Please repeat exactly the lines below from the one containing "Lemma Commit_Ok plan" down to the one containing "- intros k Hk.", both included, and nothing else.

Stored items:
──────────────────────────────
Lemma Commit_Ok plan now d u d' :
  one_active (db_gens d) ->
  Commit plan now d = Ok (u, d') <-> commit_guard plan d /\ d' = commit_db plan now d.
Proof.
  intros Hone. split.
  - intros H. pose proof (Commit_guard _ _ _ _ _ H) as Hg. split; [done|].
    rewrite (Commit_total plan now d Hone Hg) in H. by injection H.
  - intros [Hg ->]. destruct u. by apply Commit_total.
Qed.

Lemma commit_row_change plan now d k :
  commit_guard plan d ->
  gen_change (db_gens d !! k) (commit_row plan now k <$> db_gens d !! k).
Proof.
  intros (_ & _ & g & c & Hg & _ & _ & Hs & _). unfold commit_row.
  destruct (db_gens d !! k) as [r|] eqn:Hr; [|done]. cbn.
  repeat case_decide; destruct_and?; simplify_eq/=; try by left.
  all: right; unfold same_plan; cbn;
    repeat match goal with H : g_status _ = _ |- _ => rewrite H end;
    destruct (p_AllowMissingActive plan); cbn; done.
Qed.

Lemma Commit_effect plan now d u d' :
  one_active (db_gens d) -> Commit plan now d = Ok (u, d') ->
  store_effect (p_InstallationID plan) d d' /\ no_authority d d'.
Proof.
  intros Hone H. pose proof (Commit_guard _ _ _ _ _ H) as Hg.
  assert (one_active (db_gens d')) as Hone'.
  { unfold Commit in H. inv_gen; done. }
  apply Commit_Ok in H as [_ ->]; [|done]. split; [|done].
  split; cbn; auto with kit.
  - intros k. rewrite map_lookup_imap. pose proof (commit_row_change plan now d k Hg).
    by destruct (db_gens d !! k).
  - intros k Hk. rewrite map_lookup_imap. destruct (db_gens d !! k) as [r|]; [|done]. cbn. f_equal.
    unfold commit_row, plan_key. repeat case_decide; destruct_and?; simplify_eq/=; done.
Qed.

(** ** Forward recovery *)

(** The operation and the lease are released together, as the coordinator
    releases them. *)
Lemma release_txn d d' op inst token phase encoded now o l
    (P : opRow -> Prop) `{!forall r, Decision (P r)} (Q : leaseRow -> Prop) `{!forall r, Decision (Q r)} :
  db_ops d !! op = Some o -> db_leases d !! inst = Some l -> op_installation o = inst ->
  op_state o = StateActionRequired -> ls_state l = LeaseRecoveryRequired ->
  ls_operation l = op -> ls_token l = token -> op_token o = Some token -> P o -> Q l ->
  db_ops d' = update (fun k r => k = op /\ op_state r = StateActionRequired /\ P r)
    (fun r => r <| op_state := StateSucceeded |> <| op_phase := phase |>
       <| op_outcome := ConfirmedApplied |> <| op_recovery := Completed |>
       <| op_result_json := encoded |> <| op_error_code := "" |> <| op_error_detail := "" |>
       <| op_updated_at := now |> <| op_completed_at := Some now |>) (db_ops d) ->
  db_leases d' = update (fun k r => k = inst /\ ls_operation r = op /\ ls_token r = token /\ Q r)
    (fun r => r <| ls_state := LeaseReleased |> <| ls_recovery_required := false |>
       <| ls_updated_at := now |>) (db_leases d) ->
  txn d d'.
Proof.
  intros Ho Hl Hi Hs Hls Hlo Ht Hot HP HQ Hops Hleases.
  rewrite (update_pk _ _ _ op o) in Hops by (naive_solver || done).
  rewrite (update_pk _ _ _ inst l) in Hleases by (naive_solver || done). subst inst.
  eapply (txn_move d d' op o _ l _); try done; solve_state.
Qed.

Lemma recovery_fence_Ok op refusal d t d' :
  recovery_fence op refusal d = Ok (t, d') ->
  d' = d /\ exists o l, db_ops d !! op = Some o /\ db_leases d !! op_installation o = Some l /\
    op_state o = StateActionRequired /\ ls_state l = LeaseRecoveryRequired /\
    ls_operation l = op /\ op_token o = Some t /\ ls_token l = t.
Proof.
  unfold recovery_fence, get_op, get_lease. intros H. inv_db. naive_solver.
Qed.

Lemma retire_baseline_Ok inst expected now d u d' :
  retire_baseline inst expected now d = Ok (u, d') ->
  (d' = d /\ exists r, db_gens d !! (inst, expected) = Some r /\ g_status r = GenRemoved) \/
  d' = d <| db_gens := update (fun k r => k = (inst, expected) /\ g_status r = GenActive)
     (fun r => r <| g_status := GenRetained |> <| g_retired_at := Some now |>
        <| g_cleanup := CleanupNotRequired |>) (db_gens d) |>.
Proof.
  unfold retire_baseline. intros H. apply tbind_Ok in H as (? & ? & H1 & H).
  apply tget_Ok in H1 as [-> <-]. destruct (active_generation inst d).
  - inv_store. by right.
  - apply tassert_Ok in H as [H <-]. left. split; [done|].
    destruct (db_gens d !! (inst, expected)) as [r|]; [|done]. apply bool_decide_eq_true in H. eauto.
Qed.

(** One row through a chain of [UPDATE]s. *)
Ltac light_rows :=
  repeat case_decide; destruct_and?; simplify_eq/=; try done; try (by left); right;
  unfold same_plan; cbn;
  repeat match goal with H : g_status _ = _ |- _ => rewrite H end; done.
──────────────────────────────
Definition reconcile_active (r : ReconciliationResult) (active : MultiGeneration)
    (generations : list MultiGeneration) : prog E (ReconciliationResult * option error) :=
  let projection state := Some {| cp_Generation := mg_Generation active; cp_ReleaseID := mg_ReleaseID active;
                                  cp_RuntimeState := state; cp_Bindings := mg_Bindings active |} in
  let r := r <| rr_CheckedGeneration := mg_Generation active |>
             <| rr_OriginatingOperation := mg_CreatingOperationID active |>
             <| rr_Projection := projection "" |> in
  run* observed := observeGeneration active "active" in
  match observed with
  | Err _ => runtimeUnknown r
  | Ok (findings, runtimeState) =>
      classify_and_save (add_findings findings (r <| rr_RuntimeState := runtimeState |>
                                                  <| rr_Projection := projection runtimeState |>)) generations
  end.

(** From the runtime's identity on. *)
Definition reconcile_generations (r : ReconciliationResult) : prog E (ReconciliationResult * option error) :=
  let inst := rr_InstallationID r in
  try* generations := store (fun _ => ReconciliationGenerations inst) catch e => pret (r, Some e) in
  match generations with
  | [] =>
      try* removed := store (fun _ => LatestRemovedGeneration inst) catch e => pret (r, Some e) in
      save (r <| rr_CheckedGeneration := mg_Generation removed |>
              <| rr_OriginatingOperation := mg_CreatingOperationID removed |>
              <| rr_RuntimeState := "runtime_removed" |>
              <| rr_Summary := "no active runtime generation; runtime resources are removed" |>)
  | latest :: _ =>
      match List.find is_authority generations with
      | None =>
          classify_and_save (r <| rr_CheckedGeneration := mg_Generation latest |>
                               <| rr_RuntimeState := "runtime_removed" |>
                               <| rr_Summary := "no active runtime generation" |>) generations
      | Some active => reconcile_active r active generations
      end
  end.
──────────────────────────────
Output of the task
Lemma Commit_Ok plan now d u d' :
  one_active (db_gens d) ->
  Commit plan now d = Ok (u, d') <-> commit_guard plan d /\ d' = commit_db plan now d.
Proof.
  intros Hone. split.
  - intros H. pose proof (Commit_guard _ _ _ _ _ H) as Hg. split; [done|].
    rewrite (Commit_total plan now d Hone Hg) in H. by injection H.
  - intros [Hg ->]. destruct u. by apply Commit_total.
Qed.

Lemma commit_row_change plan now d k :
  commit_guard plan d ->
  gen_change (db_gens d !! k) (commit_row plan now k <$> db_gens d !! k).
Proof.
  intros (_ & _ & g & c & Hg & _ & _ & Hs & _). unfold commit_row.
  destruct (db_gens d !! k) as [r|] eqn:Hr; [|done]. cbn.
  repeat case_decide; destruct_and?; simplify_eq/=; try by left.
  all: right; unfold same_plan; cbn;
    repeat match goal with H : g_status _ = _ |- _ => rewrite H end;
    destruct (p_AllowMissingActive plan); cbn; done.
Qed.

Lemma Commit_effect plan now d u d' :
  one_active (db_gens d) -> Commit plan now d = Ok (u, d') ->
  store_effect (p_InstallationID plan) d d' /\ no_authority d d'.
Proof.
  intros Hone H. pose proof (Commit_guard _ _ _ _ _ H) as Hg.
  assert (one_active (db_gens d')) as Hone'.
  { unfold Commit in H. inv_gen; done. }
  apply Commit_Ok in H as [_ ->]; [|done]. split; [|done].
  split; cbn; auto with kit.
  - intros k. rewrite map_lookup_imap. pose proof (commit_row_change plan now d k Hg).
    by destruct (db_gens d !! k).
  - intros k Hk. rewrite map_lookup_imap. destruct (db_gens d !! k) as [r|]; [|done]. cbn. f_equal.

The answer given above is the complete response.